Static Factory Methods

Mono.just(): This static factory method creates a Mono that emits a single item. You provide the item as an argument to the method, and the resulting Mono emits that item to any subscribers.

String name = "Alice";
Mono<String> monoName = Mono.just(name);

monoName.subscribe(
        data -> log.info("Emitted Name: {}", data),
        error -> log.error("Error: ", error),
        () -> log.info("Mono Completed")
);

Mono.empty(): This method creates an empty Mono, meaning it emits no items and completes immediately after being subscribed to. It's useful when you need to represent a Mono that has no data to emit.

Mono<Void> emptyMono = Mono.empty();

emptyMono.subscribe(
        data -> log.info("This won't be called (no value)"),
        error -> log.error("Error: ", error),
        () -> log.info("Empty Mono Completed")
);

Mono.error(): This method creates a Mono that emits an error signal immediately after being subscribed to. You provide an exception or error object as an argument, and the resulting Mono emits that error to any subscribers

Exception someException = new Exception("Something went wrong!");
Mono<String> errorMono = Mono.error(someException);

errorMono.subscribe(
        data -> log.info("This won't be called (error emitted)"),
        error -> log.error("Error: {}", error.getMessage()),
        () -> log.info("Mono Won't Complete (due to error)")
);

Transforming Other Data Sources

Mono.fromCallable()

Callable<String> getNameCallable = () -> "Bob";
Mono<String> monoName = Mono.fromCallable(getNameCallable);

monoName.subscribe(
        data -> log.info("Emitted Name: {}", data),
        error -> log.error("Error: ", error),
        () -> log.info("Mono Completed")
);

Mono.fromSupplier()

Supplier<String> getNameSupplier = () -> "Charlie";
Mono<String> monoName2 = Mono.fromSupplier(getNameSupplier);

monoName2.subscribe(
        data -> log.info("Emitted Name: {}", data),
        error -> log.error("Error: ", error),
        () -> log.info("Mono Completed")
);

Mono.create()

It allows to create a Mono by providing a consumer function that defines the asynchronous behavior of the Mono. The consumer function receives a MonoSink parameter, which is used to emit items, errors, and completion signals.
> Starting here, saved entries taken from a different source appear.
(* ===== verification/Runs.v ===== *)
(** Reasoning about all runs of a computation at once.

    [Closed Q F] says that the family [F] of predicates on computations holds of every
    local action (one that neither polls the device nor emits an event), of the emission
    of events in [Q] and of the final halt, and is closed under sequencing.  Routines are
    traversed once against this interface ([KernelRuns], [Boot]); a property of every run
    then costs one instance: the order of events ([emits]), a reflexive and transitive
    relation between the start and the end of a run ([keeps]), and independence from the
    device answers not yet given ([steady]). *)

From S2P Require Export Prelude Machine Serial Cpu.

(** * Local actions *)

(** A pure computation that never runs out of the model's fuel. *)
Definition fuelled {E A} (c : comp E A) : Prop := c <> Panic OutOfFuel.

Definition local {A} (m : M A) : Prop :=
  exists f : cpu -> gmap Z Z -> (A + fault) * (cpu * gmap Z Z),
    (forall c mm e, (f c mm).1 = inr e -> e <> OutOfFuel)
    /\ forall w, m w = let '(r, (c, mm)) := f (w_cpu w) (w_mem w) in
         match r with
         | inl a => Done a (with_cpu c (with_mem mm w))
         | inr e => Faulted e (with_cpu c (with_mem mm w))
         end.

(** [m] belongs to the family. *)
Definition belongs (F : forall A, M A -> Prop) {A} (m : M A) : Prop := F A m.

Notation "F ⊩ m" := (belongs F m) (at level 70, no associativity).

Class Closed (Q : event -> Prop) (F : forall A, M A -> Prop) : Prop := {
  closed_local : forall A (m : M A), local m -> F ⊩ m;
  closed_bind : forall A B (m : M A) (k : A -> M B),
    F ⊩ m -> (forall a, F ⊩ k a) -> F ⊩ (m ≫= k);
  closed_halt : forall A, F ⊩ @hlt_forever A;
  closed_emit : forall e, Q e -> F ⊩ emit e;
}.

(** * Three families *)

(** Every run appends events of [Q] only. *)
Definition emits {A} (Q : event -> Prop) (m : M A) : Prop := forall w, exists l,
  w_log (final (m w)) = l ++ w_log w /\ Forall Q l.

(** [R] relates the start of every run to its end. *)
Definition keeps {A} (R : relation world) (m : M A) : Prop := forall w, R w (final (m w)).

(** More device answers at the end of the input. *)
Definition feed (i : list Z) (w : world) : world := with_io (w_in w ++ i) (w_log w) w.

(** A run that ends does not depend on answers it did not ask for; a run that waits has
    used up its input and is continued, not revised, when more arrives; the model's fuel
    never runs out. *)
Definition steady {A} (m : M A) : Prop := forall w i,
  (exists l, w_log (final (m w)) = l ++ w_log w)
  /\ match m w with
     | Done a w' => m (feed i w) = Done a (feed i w')
     | Halted w' => m (feed i w) = Halted (feed i w')
     | Faulted f w' => f <> OutOfFuel /\ m (feed i w) = Faulted f (feed i w')
     | Waiting w' => w_in w' = [] /\ exists l, w_log (final (m (feed i w))) = l ++ w_log w'
     end.

(** Relations that local actions and the events of [Q] respect. *)
Class Observes (Q : event -> Prop) (R : relation world) : Prop := {
  obs_pre :: PreOrder R;
  obs_state : forall w c m, R w (with_cpu c (with_mem m w));
  obs_emit : forall w e, Q e -> R w (with_io (w_in w) (e :: w_log w) w);
}.

(** * Lemmas on local actions *)

Lemma with_same c w : with_cpu c (with_mem (w_mem w) w) = with_cpu c w.
Proof. by destruct w. Qed.

Lemma with_both_same w : with_cpu (w_cpu w) (with_mem (w_mem w) w) = w.
Proof. by destruct w. Qed.

Lemma local_done {A} (a : cpu -> gmap Z Z -> A) (c : cpu -> gmap Z Z -> cpu)
    (mm : cpu -> gmap Z Z -> gmap Z Z) (m : M A) :
  (forall w, m w = Done (a (w_cpu w) (w_mem w)) (with_cpu (c (w_cpu w) (w_mem w))
     (with_mem (mm (w_cpu w) (w_mem w)) w))) -> local m.
Proof. intros H. exists (fun x y => (inl (a x y), (c x y, mm x y))). split; [done | exact H]. Qed.

Lemma local_ret {A} (a : A) : local (mret a).
Proof. apply (local_done (fun _ _ => a) (fun c _ => c) (fun _ m => m)). by intros []. Qed.

Lemma local_fault {A} f : f <> OutOfFuel -> local (@fault_with A f).
Proof.
  intros Hf. exists (fun c mm => (inr f, (c, mm))). split; [by intros c mm e [= <-] | by intros []].
Qed.

Lemma local_lift {A} (c : comp void A) : fuelled c -> local (lift c).
Proof.
  intros Hc. destruct c as [a|[]|f]; [apply local_ret|].
  apply local_fault. intros ->. by apply Hc.
Qed.

Lemma local_read_cpu {A} (f : cpu -> A) : local (read_cpu f).
Proof. apply (local_done (fun c _ => f c) (fun c _ => c) (fun _ m => m)). by intros []. Qed.

Lemma local_update_cpu f : local (update_cpu f).
Proof. apply (local_done (fun _ _ => ()) (fun c _ => f c) (fun _ m => m)). by intros []. Qed.

Lemma local_mov r v : local (mov r v).
Proof. apply local_update_cpu. Qed.

Lemma local_check b f : f <> OutOfFuel -> local (check b f).
Proof. intros Hf. destruct b; [apply local_ret | by apply local_fault]. Qed.

Lemma local_write a bs : local (write_bytes a bs).
Proof.
  apply (local_done (fun _ _ => ()) (fun c _ => c) (fun _ m => store_bytes a bs m)). by intros [].
Qed.

(** A read that faults where the memory is not there or holds no valid value. *)
Lemma local_load {A} (f : gmap Z Z -> A + fault) (m : M A) :
  (forall mm e, f mm = inr e -> e <> OutOfFuel) ->
  (forall w, m w = match f (w_mem w) with inl a => Done a w | inr e => Faulted e w end) -> local m.
Proof.
  intros Hf Hm. exists (fun c mm => (f mm, (c, mm))). split; [intros c mm; apply Hf|].
  intros w. rewrite Hm. by destruct (f (w_mem w)), w.
Qed.

Lemma local_read_uint n a : local (read_uint n a).
Proof.
  apply (local_load (fun m => match load_uint n a m with Some z => inl z | None => inr PF end)).
  - intros mm e. by destruct (load_uint n a mm); intros [= <-].
  - intros w. unfold read_uint. by destruct (load_uint n a (w_mem w)).
Qed.

(** ** Pure computations with enough fuel *)

Lemma fuelled_ok {E A} (a : A) : @fuelled E A (Ok a).
Proof. done. Qed.

Lemma fuelled_bind {E A B} (c : comp E A) (k : A -> comp E B) :
  fuelled c -> (forall a, fuelled (k a)) -> fuelled (c ≫= k).
Proof. intros Hc Hk. destruct c as [a|e|f]; cbn; [apply Hk | done |]. by intros [= ->]. Qed.

Lemma fuelled_arith {P : Profile} {E} w n : fuelled (@arith P E w n).
Proof. unfold arith. by repeat case_match. Qed.

Lemma fuelled_index {E A} (l : list A) i : fuelled (@index E A l i).
Proof. unfold index. by repeat case_match. Qed.

Lemma fuelled_set_index {E A} (l : list A) i a : fuelled (@set_index E A l i a).
Proof. unfold set_index. by repeat case_match. Qed.

Lemma fuelled_slice_to {E A} (l : list A) n : fuelled (@slice_to E A l n).
Proof. unfold slice_to. by repeat case_match. Qed.

Create HintDb fuel discriminated.
#[export] Hint Resolve fuelled_ok fuelled_bind fuelled_arith fuelled_index fuelled_set_index
  fuelled_slice_to : fuel.
#[export] Hint Extern 1 (fuelled (add_u _ _ _)) => apply fuelled_arith : fuel.
#[export] Hint Extern 1 (fuelled (mul_u _ _ _)) => apply fuelled_arith : fuel.

(** Take a pure computation apart. *)
Ltac fuelled :=
  repeat match goal with
  | |- forall _, _ => intro
  | |- fuelled (_ ≫= _) => apply fuelled_bind
  | |- fuelled (match ?x with _ => _ end) => destruct x
  | |- fuelled (Panic _) => discriminate
  | |- fuelled _ => solve [auto with fuel nocore]
  end.

(** * Traversal *)

(** Local actions by name; a component adds its own. *)
Create HintDb local discriminated.
#[export] Hint Resolve local_ret local_read_cpu local_update_cpu local_mov local_write
  local_read_uint : local.
#[export] Hint Extern 1 (local (lift _)) => apply local_lift; auto with fuel nocore : local.
#[export] Hint Extern 1 (local (fault_with _)) => by apply local_fault : local.
#[export] Hint Extern 1 (local (check _ _)) => by apply local_check : local.

(** Composite routines that have been traversed. *)
Create HintDb closed discriminated.

Lemma closed_for_each {Q F} {HF : Closed Q F} {A} (l : list A) f : (forall a, F ⊩ f a) -> F ⊩ for_each l f.
Proof.
  intros H. induction l as [|a l IH]; [apply closed_local, local_ret|]. by apply closed_bind.
Qed.

(** Take a computation apart into actions, and close those that are known. *)
Ltac traverse :=
  repeat match goal with
  | |- forall _, _ => intro
  | |- _ ⊩ (match ?x with _ => _ end) => destruct x
  | |- _ ⊩ (_ ≫= _) => apply closed_bind
  | |- _ ⊩ for_each _ _ => apply closed_for_each
  | |- _ ⊩ hlt_forever => apply closed_halt
  | |- _ ⊩ emit _ => by apply closed_emit
  | |- _ ⊩ _ => solve [auto with closed nocore | apply closed_local; auto with local nocore]
  end.

Section traversal.
Context {Q : event -> Prop} {F : forall A, M A -> Prop} {HF : Closed Q F}.

Lemma closed_push v : F ⊩ push v.
Proof. unfold push. traverse. Qed.

Lemma closed_pop : F ⊩ pop.
Proof. unfold pop. traverse. Qed.

Lemma closed_fetch s : F ⊩ fetch_descriptor s.
Proof. unfold fetch_descriptor. traverse. Qed.
End traversal.

#[export] Hint Extern 1 (_ ⊩ push _) => apply closed_push : closed.
#[export] Hint Extern 1 (_ ⊩ pop) => apply closed_pop : closed.
#[export] Hint Extern 1 (_ ⊩ fetch_descriptor _) => apply closed_fetch : closed.

Section instructions.
Context {Q : event -> Prop} {F : forall A, M A -> Prop} {HF : Closed Q F}.

Lemma closed_push_all vs : F ⊩ push_all vs.
Proof. unfold push_all. traverse. Qed.

Lemma closed_load_cs sel : F ⊩ load_cs sel.
Proof. unfold load_cs. traverse. Qed.

Lemma closed_load_data s sel : F ⊩ load_data_segment s sel.
Proof. unfold load_data_segment. traverse. Qed.

Lemma closed_load_ss sel : F ⊩ load_ss sel.
Proof. unfold load_ss. traverse. Qed.

Lemma closed_table_register ptr : F ⊩ read_table_register ptr.
Proof. unfold read_table_register. traverse. Qed.
End instructions.

#[export] Hint Extern 1 (_ ⊩ push_all _) => apply closed_push_all : closed.
#[export] Hint Extern 1 (_ ⊩ load_cs _) => apply closed_load_cs : closed.
#[export] Hint Extern 1 (_ ⊩ load_data_segment _ _) => apply closed_load_data : closed.
#[export] Hint Extern 1 (_ ⊩ load_ss _) => apply closed_load_ss : closed.
#[export] Hint Extern 1 (_ ⊩ read_table_register _) => apply closed_table_register : closed.

(** * The families are closed *)

Lemma local_log {A} (m : M A) w :
  local m -> w_log (final (m w)) = w_log w /\ w_in (final (m w)) = w_in w.
Proof.
  intros (f & _ & E). rewrite E. by destruct (f (w_cpu w) (w_mem w)) as [[a|e] [c mm]].
Qed.

Lemma closed_weaken (Q Q' : event -> Prop) F :
  (forall e, Q' e -> Q e) -> Closed Q F -> Closed Q' F.
Proof.
  intros H HF. split; [apply closed_local | apply closed_bind | apply closed_halt |].
  intros e He. by apply closed_emit, H.
Qed.

#[export] Instance emits_closed Q : Closed Q (fun A => @emits A Q).
Proof.
  split.
  - intros A m Hm w. exists []. by destruct (local_log m w Hm) as [-> _].
  - intros A B m k Hm Hk w. destruct (Hm w) as (l & El & Hl). unfold mbind, M_bind.
    destruct (m w) as [a v|v|v|f v]; cbn [final] in *; try by exists l.
    destruct (Hk a v) as (l' & El' & Hl'). exists (l' ++ l). rewrite El', El, <- app_assoc.
    split; [done | by apply Forall_app].
  - intros A w. by exists [].
  - intros e He w. exists [e]. split; [done | by apply Forall_singleton].
Qed.

#[export] Instance keeps_closed Q R : Observes Q R -> Closed Q (fun A => @keeps A R).
Proof.
  intros HR. pose proof obs_pre as HP. split.
  - intros A m (f & _ & E) w. rewrite E.
    destruct (f (w_cpu w) (w_mem w)) as [[a|e] [c mm]]; apply obs_state.
  - intros A B m k Hm Hk w. specialize (Hm w). unfold mbind, M_bind.
    destruct (m w) as [a v|v|v|f v]; cbn [final] in *; try done.
    etransitivity; [exact Hm | apply Hk].
  - intros A w. reflexivity.
  - intros e He w. by apply obs_emit.
Qed.

Lemma steady_bind {A B} (m : M A) (k : A -> M B) :
  steady m -> (forall a, steady (k a)) -> steady (m ≫= k).
Proof.
  intros Hm Hk w i. destruct (Hm w i) as [[l El] H]. unfold mbind, M_bind.
  destruct (m w) as [a v|v|v|f v]; cbn [final] in *.
  - rewrite H. destruct (Hk a v i) as [[l' El'] H']. split; [|exact H'].
    exists (l' ++ l). by rewrite El', El, app_assoc.
  - split; [by exists l|]. destruct H as [Hi [l' El']]. split; [done|].
    destruct (m (feed i w)) as [a v2|v2|v2|f v2]; cbn [final] in El'; try by exists l'.
    destruct (Hk a v2 []) as [[l2 E2] _]. exists (l2 ++ l'). by rewrite E2, El', app_assoc.
  - rewrite H. split; [by exists l | done].
  - destruct H as [Hf H]. rewrite H. split; [by exists l | done].
Qed.

#[export] Instance steady_closed Q : Closed Q (@steady).
Proof.
  split.
  - intros A m Hm w i. split; [exists []; by destruct (local_log m w Hm)|].
    destruct Hm as (f & Hf & E). rewrite !E.
    change (w_cpu (feed i w)) with (w_cpu w). change (w_mem (feed i w)) with (w_mem w).
    specialize (Hf (w_cpu w) (w_mem w)).
    destruct (f (w_cpu w) (w_mem w)) as [[a|e] [c mm]]; [done|]. by split; [apply Hf|].
  - intros A B m k. apply steady_bind.
  - intros A w i. split; [by exists [] | done].
  - intros e _ w i. split; [by exists [e] | done].
Qed.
Mono<String> asyncMono = Mono.create(sink -> {
    // Simulate an asynchronous operation, such as fetching data from a database or making a network call
    // This operation might take some time to complete
    // Use different thread instead of main thread
    new Thread(() -> {
        try {
            Thread.sleep(2000); // Simulate delay
            String result = "Async result";
            sink.success(result); // Emit the result
        } catch (InterruptedException e) {
            sink.error(e); // Emit an error if interrupted
        }
    }).start();
});

// Subscribe to the Mono to receive the result
asyncMono.subscribe(
        result -> log.info("Received result: {}", result),
        error -> log.error("Error occurred: {}", error.getMessage()),
        () -> log.info("Mono completed")
);

// Main thread continues execution while waiting for the asynchronous operation to complete
log.info("Waiting for async operation to complete...");

Operators for Data Manipulation

map() - Transforming Data

Mono<String> monoName = Mono.just("David");
Mono<Integer> monoNameLength = monoName.map(String::length);

monoNameLength.subscribe(
        length -> log.info("Name Length: {}", length),
        error -> log.info("Error: ", error),
        () -> log.info("Mono Completed")
);

filter() - Filtering Data

Mono<Integer> numberMono = Mono.just(42);
Mono<Integer> evenNumberMono = numberMono.filter(number -> number % 2 == 0);

evenNumberMono.subscribe(
        data -> log.info("Emitted Even Number: {}", data),
        error -> log.info("Error: ", error),
        () -> log.info("Mono Completed")
);

Backpressure Handling

In general, Mono instances in Reactor represent streams that emit at most one item, an error, or nothing (completion). Due to this characteristic, backpressure handling with Mono is less common compared to other reactive types like Flux, which can emit multiple items. Flux deals with potentially large streams of data where the producer might emit data faster than the consumer can process it. Backpressure becomes essential to prevent overwhelming the subscriber and potential system instability.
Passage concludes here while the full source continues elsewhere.